Most patients respond to a single dose of Firazyr. If response is inadequate or if symptoms recur, up to 2 additional doses may be administered within a 24 hour period at intervals of at least 6 hours. Because laryngeal attacks may be fatal, patients with laryngeal symptoms should administer Firazyr and immediately seek medical attention.

The most commonly reported adverse reactions were injection site reactions, which occurred in almost all patients (97%) in clinical trials. These most frequently included redness and swelling. Other common adverse reactions reported in at least 1% of patients included fever, transaminase increase, dizziness, and rash.  

Berinert (C1 esterase inhibitor, human)

Berinert like Cinryze is plasma derived human C1 esterase inhibitor prepared from large pools of human plasma obtained from blood donations. It has been approved and used in Europe for many years and has a strong efficacy and safety record. It was approved in October of 2009 in the US and launched in February of 2010. It is indicated for the treatment of acute abdominal or facial angioedema attacks. It must be given within 5 hours of an attack by slow intravenous infusion. Unlike Cinryze, it is not approved for prophylaxis.

It is supplied as a lyophized powder that can be stored at room temperature and is reconstituted with saline solution for infusion at room temperature. It doesn’t require refrigeration and can be stored up to 30 months.

Severe hypersensitive reactions can occur with Firazyr’s use which look like symptoms of angioedema, but require different medications to control. The most serious adverse reaction in clinical trials was recurrence and an increase in the intensity of pain associated with HAE which occurred in 11% of patients. Other common adverse reactions that occurred in more than 4% of patients were headache, abdominal pain, nausea, muscle spasm, pain, diarrhea and vomiting. Berinert like Cinryze is made from human plasma and may potentially contain infectious agents, such as viruses and the Creutzfeldt-Jakob disease (CJD) agent .Hypersensitivity reactions may occur. Epinephrine should be immediately available to treat any acute severe hypersensitivity reactions following discontinuation of administration.

Rhucin (recombinant C1 esterase inhibitor)

Rhucin is a C1 inhibitor that is transgenically produced in the milk of rabbits in contrast to Cinryze and Berinert that are derived from human blood. It was approved in Europe in October of 2010 and licensed to Santarus for the US market in September of 2010. Santarus and Pharming are finalizing discussions with the FDA on the Phase III protocol to support the submission of a biologic license application. The companies continue to expect that a Phase III study will be completed by the third quarter of 2012. If all goes well, Rhucin could reach the US market in early 2014.

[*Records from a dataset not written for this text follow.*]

(* ===== verification/Commands.v ===== *)
(** * The coordinator's data and helpers ([dtg-transaction/src/coordinator.rs])

    The transaction context and outcome, the check that the participants' writes are exactly the
    staged mutations, the stamping of mutations with the commit time, and the digests and command
    identifiers of the protocol. *)

From S2P Require Import Prelude Kernel Encoding Storage TxnError Conflict Snapshot Overlay.
From S2P Require Import Timestamp Participant Program.
Open Scope Z_scope.

(** ** Contexts and outcomes *)

Record TransactionContext := mkTransactionContext {
  tc_snapshot : SnapshotToken;
  tc_base : BaseGraphSnapshot;
  tc_overlay : TransactionOverlay;
}.
Definition TransactionContext_new (snapshot : SnapshotToken) : TransactionContext :=
  mkTransactionContext snapshot BaseGraphSnapshot_default TransactionOverlay_new.
Definition TransactionContext_with_base (snapshot : SnapshotToken) (base : BaseGraphSnapshot)
    : TransactionContext := mkTransactionContext snapshot base TransactionOverlay_new.
Definition context_stage (self : TransactionContext) (mutation : LogicalMutation)
    : result TxnError TransactionContext :=
  overlay ← stage (tc_overlay self) mutation;
  Ok (mkTransactionContext (tc_snapshot self) (tc_base self) overlay).

Inductive TransactionOutcome := OutCommitted (t : TransactionTime) | OutAborted | OutUnresolved.
#[export] Instance TransactionOutcome_eq_dec : EqDecision TransactionOutcome.
Proof. solve_decision. Defined.

Abbreviation context_id context := (st_transaction_id (tc_snapshot context)).
Abbreviation context_start context := (st_start_time (tc_snapshot context)).
Abbreviation context_shards context := (st_shards (tc_snapshot context)).

(** [m?] where the callee can panic. *)
Definition lift_fault {A} (m : result TxnFault A) : txn A :=
  match m with
  | Ok a => Ret (Ok a)
  | Err (Fault e) => Ret (Err e)
  | Err Panic => Panicked
  end.

(** ** Participants *)

Fixpoint position {A} (f : A → bool) (l : list A) : option nat :=
  match l with
  | [] => None
  | x :: l => if f x then Some 0%nat else S <$> position f l
  end.

(** [Vec::swap_remove]: the last element takes the place of the removed one. *)
Definition swap_remove {A} (i : nat) (l : list A) : list A :=
  match last l with
  | Some z => take (length l - 1) (<[i := z]> l)
  | None => l
  end.

(** The matching loop: each written mutation takes one equal staged mutation away. *)
Fixpoint match_mutations (unmatched mutations : list LogicalMutation)
    : result TxnError (list LogicalMutation) :=
  match mutations with
  | [] => Ok unmatched
  | mutation :: mutations =>
      match position (λ candidate, bool_decide (candidate = mutation)) unmatched with
      | None => Err ParticipantsMismatch
      | Some i => match_mutations (swap_remove i unmatched) mutations
      end
  end.

Definition validate_participants (context : TransactionContext) (participants : list ParticipantWrite)
    : result TxnError unit :=
  let staged := ov_mutations (tc_overlay context) in
  if negb (Nat.eqb (sum_list (map (λ p, length (pw_mutations p)) participants)) (length staged))
  then Err ParticipantsMismatch
  else
    unmatched ← match_mutations staged (concat (map pw_mutations participants));
    if negb (bool_decide (unmatched = [])) then Err ParticipantsMismatch
    else
      let shard_ids : gset ShardId := list_to_set (map pw_shard_id participants) in
      if negb (Nat.eqb (size shard_ids) (length participants))
         || negb (bool_decide (set_Forall (λ s, is_Some (context_shards context !! s)) shard_ids))
         || negb (Bool.eqb (bool_decide (participants = [])) (bool_decide (staged = [])))
      then Err ParticipantsMismatch
      else Ok tt.

(** ** Stamping *)

Definition stamp_mutation (commit_time : TransactionTime) (mutation : LogicalMutation)
    : result TxnError LogicalMutation :=
  match mutation with
  | PutVertex v =>
      v ← lift_storage (VertexVersion_new (v_id v) (v_version v) (v_valid_time v) commit_time
                          (v_properties v));
      Ok (PutVertex v)
  | DeleteVertex t => Ok (DeleteVertex (mkVertexTombstone (vt_id t) (vt_version t) commit_time))
  | PutEdge e =>
      e ← lift_storage (EdgeVersion_new (e_id e) (e_source e) (e_target e) (e_edge_type e)
                          (e_version e) (e_valid_time e) commit_time (e_properties e));
      Ok (PutEdge e)
  | DeleteEdge t => Ok (DeleteEdge (mkEdgeTombstone (et_id t) (et_version t) commit_time))
  | PutTransaction _ | PutReplicaMetadata _ => Err TxnInvalidMutation
  end.

Definition stamp_mutations (mutations : list LogicalMutation) (commit_time : TransactionTime)
    : result TxnError (list LogicalMutation) := try_map (stamp_mutation commit_time) mutations.

(** ** Digests and identifiers *)

Section digests.
Context (blake3 : bytes → Digest32).

Definition command_id_preimage (transaction_id : TransactionId) (phase : string) (shard_id : ShardId)
    : bytes :=
  as_bytes "dtg-transaction-command-id-v1" ++ be_bytes 16 transaction_id ++
  be_bytes 8 (Z.of_nat (String.length phase)) ++ as_bytes phase ++ be_bytes 8 shard_id.

Definition command_id (transaction_id : TransactionId) (phase : string) (shard_id : ShardId)
    : result TxnError CommandId :=
  let digest := blake3 (command_id_preimage transaction_id phase shard_id) in
  lift_storage (CommandId_new (Z.max (be_value (take 16 digest)) 1)).

Definition decision_digest (transaction_id : TransactionId) (commit_time : TransactionTime)
    (intents : list (ShardId * Digest32)) : Digest32 :=
  blake3 (as_bytes "dtg-transaction-home-decision-v1" ++ be_bytes 16 transaction_id ++
          be_bytes 8 commit_time ++ concat (map (λ p, be_bytes 8 p.1 ++ p.2) intents)).

Definition abort_decision_digest (transaction_id : TransactionId) (start_time : TransactionTime)
    (shard_ids : list ShardId) : Digest32 :=
  blake3 (as_bytes "dtg-transaction-home-abort-v1" ++ be_bytes 16 transaction_id ++
          be_bytes 8 start_time ++ concat (map (be_bytes 8) shard_ids)).
End digests.

Definition transaction_manifest (context : TransactionContext)
    (participants : list (ShardId * Digest32)) : result TxnError DurableTransactionManifest :=
  participants ← try_map (λ p : ShardId * Digest32,
    fence ← ok_or IncompleteSnapshot (context_shards context !! p.1);
    DurableParticipantManifest_new p.1 fence p.2) participants;
  DurableTransactionManifest_new (context_id context) (context_start context)
    (st_catalog_version (tc_snapshot context)) participants.

(** ** The participants partition the staged mutations *)

Lemma position_Some {A} (f : A → bool) l i :
  position f l = Some i → ∃ x, l !! i = Some x ∧ f x = true.
Proof.
  revert i. induction l as [|x l IH]; intros i; cbn; [done|]. destruct (f x) eqn:Hx.
  - intros [= <-]. by exists x.
  - intros (j & Hj & ->)%fmap_Some. by apply IH.
Qed.

Lemma position_None {A} (f : A → bool) l x : position f l = None → x ∈ l → f x = false.
Proof.
  induction l as [|y l IH]; cbn; [by intros _ ?%elem_of_nil|]. destruct (f y) eqn:Hy; [done|].
  intros Hn%fmap_None [->|Hx]%elem_of_cons; auto.
Qed.

Lemma swap_remove_perm {A} i (l : list A) x : l !! i = Some x → l ≡ₚ x :: swap_remove i l.
Proof.
  intros Hi. unfold swap_remove. destruct (last l) as [z|] eqn:Hz; [|apply last_None in Hz; by subst].
  apply last_Some in Hz as [l' ->]. rewrite length_app, Nat.add_sub. destruct (decide (i < length l')%nat).
  - rewrite lookup_app_l in Hi by done. rewrite insert_app_l by done.
    rewrite take_app_length' by (symmetry; apply length_insert).
    rewrite insert_take_drop by done. rewrite <-(take_drop_middle l' i x Hi) at 1.
    rewrite <-app_assoc, (Permutation_app_comm _ [z]), Permutation_middle. cbn.
    rewrite <-!Permutation_middle. by rewrite Permutation_swap.
  - rewrite lookup_app_r in Hi by lia. apply list_lookup_singleton_Some in Hi as [Hi ->].
    rewrite insert_app_r_alt by lia. replace (i - length l')%nat with 0%nat by lia. cbn.
    rewrite take_app_length. symmetry. apply Permutation_cons_append.
Qed.

Lemma match_mutations_Ok unmatched mutations rest :
  match_mutations unmatched mutations = Ok rest → unmatched ≡ₚ mutations ++ rest.
Proof.
  revert unmatched. induction mutations as [|m ms IH]; intros u; cbn; [by intros [= ->]|].
  destruct (position _ u) as [i|] eqn:Hi; [|done]. intros Hr%IH.
  apply position_Some in Hi as (x & Hx & ->%bool_decide_eq_true). by rewrite (swap_remove_perm i u m Hx), Hr.
Qed.

Lemma match_mutations_complete unmatched mutations rest :
  unmatched ≡ₚ mutations ++ rest →
  ∃ rest', match_mutations unmatched mutations = Ok rest' ∧ rest' ≡ₚ rest.
Proof.
  revert unmatched. induction mutations as [|m ms IH]; intros u Hu; cbn in *; [by eauto|].
  destruct (position _ u) as [i|] eqn:Hi.
  - apply position_Some in Hi as (x & Hx & ->%bool_decide_eq_true). apply IH.
    apply (Permutation.Permutation_cons_inv (a := m)). by rewrite <-swap_remove_perm.
  - apply (position_None _ _ m) in Hi; [by apply bool_decide_eq_false in Hi|]. rewrite Hu. by left.
Qed.

Lemma validate_participants_Ok context participants :
  validate_participants context participants = Ok tt ↔
  concat (map pw_mutations participants) ≡ₚ ov_mutations (tc_overlay context) ∧
  NoDup (map pw_shard_id participants) ∧
  Forall (λ p, is_Some (context_shards context !! pw_shard_id p)) participants ∧
  (participants = [] ↔ ov_mutations (tc_overlay context) = []).
Proof.
  unfold validate_participants. set (staged := ov_mutations (tc_overlay context)).
  assert (sum_list (map (λ p, length (pw_mutations p)) participants)
    = length (concat (map pw_mutations participants))) as ->.
  { induction participants; cbn; [done|]. rewrite length_app. lia. }
  rewrite <-size_list_to_set_NoDup, length_map.
  assert (Forall (λ p, is_Some (context_shards context !! pw_shard_id p)) participants ↔
    set_Forall (λ s, is_Some (context_shards context !! s))
      (list_to_set (map pw_shard_id participants) : gset Z)) as ->.
  { rewrite Forall_forall. unfold set_Forall. setoid_rewrite elem_of_list_to_set.
    setoid_rewrite list_elem_of_fmap. naive_solver. }
  destruct (Nat.eqb_spec (length (concat (map pw_mutations participants))) (length staged)) as [Hlen|Hlen]; cbn.
  2: { split; [done|]. intros [Hp%Permutation_length _]. congruence. }
  rewrite bind_Ok. split.
  - intros (u & Hu%match_mutations_Ok & Hok). guard_in Hok as Hn. guard_in Hok as Hg. to_prop. subst u.
    rewrite app_nil_r in Hu. match goal with H : Bool.eqb _ _ = true |- _ => apply eqb_prop in H end.
    split; [done|]. split; [by apply Nat.eqb_eq|]. split; [done|].
    repeat case_bool_decide; naive_solver.
  - intros (Hp & Hs & Hf & Hnil). destruct (match_mutations_complete staged (concat (map pw_mutations participants)) [])
      as (u & Hu & Hr); [by rewrite app_nil_r|]. apply Permutation_nil_r in Hr as ->.
    exists []. split; [done|]. cbn. rewrite (proj2 (Nat.eqb_eq _ _)), bool_decide_eq_true_2 by done. cbn.
    repeat case_bool_decide; naive_solver.
Qed.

Rhucin may be the first non-blood based C1 inhibitor on the market. Rhucin is being developed for acute use. It is infused in a vein over a five minute period. No more than two infusions can be given in a 24 hour period. Santarus points to examples in other drug categories in which a recombinant product ended up taking a majority of market share from long established blood-based products. It bypasses potential constraints of human blood supply limitations including plasma donor restrictions and avoids potential viral and other disease transmission risk.

A potential disadvantage is that the product can not be given to people with allergies to rabbits. Patients will have to be tested for this. There also might be required periodic tests to see if rabbit antibodies are raised with long term dosing.